=== Requirement ===
For each line of the data that includes the word "forall", copy the line.

=== Collected data ===
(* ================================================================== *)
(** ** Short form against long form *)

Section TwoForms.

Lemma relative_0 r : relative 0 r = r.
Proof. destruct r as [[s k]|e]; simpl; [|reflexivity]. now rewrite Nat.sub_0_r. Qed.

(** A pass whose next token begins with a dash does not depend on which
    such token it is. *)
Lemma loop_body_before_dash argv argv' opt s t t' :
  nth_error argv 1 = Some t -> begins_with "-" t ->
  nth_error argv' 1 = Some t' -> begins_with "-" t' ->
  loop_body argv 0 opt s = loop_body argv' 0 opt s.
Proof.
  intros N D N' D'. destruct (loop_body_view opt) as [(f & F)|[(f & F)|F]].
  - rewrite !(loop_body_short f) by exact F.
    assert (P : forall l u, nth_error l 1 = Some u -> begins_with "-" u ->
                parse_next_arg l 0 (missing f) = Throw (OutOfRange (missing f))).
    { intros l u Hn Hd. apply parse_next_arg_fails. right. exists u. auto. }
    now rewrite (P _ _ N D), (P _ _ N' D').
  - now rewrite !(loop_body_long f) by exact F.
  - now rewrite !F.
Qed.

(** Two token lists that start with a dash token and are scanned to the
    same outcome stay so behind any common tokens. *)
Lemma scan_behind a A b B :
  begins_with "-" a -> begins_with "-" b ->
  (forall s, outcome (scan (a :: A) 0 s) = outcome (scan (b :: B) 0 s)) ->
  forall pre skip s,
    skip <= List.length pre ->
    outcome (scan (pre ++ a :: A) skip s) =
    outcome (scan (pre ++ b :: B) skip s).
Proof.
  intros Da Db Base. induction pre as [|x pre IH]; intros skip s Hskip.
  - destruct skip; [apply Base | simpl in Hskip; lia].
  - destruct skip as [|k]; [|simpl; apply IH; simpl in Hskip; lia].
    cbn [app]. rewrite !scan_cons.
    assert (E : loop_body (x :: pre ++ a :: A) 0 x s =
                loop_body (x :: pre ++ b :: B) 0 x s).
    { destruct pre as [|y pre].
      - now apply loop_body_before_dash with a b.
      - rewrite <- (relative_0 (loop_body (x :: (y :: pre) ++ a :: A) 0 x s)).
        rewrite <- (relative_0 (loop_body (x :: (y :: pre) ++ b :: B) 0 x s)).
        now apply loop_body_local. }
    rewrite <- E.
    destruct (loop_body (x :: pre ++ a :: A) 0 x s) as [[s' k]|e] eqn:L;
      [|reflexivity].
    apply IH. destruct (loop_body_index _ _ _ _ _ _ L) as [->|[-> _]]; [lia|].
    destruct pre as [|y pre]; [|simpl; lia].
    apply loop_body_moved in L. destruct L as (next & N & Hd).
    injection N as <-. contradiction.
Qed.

=== Answer below ===
    assert (P : forall l u, nth_error l 1 = Some u -> begins_with "-" u ->
  (forall s, outcome (scan (a :: A) 0 s) = outcome (scan (b :: B) 0 s)) ->
  forall pre skip s,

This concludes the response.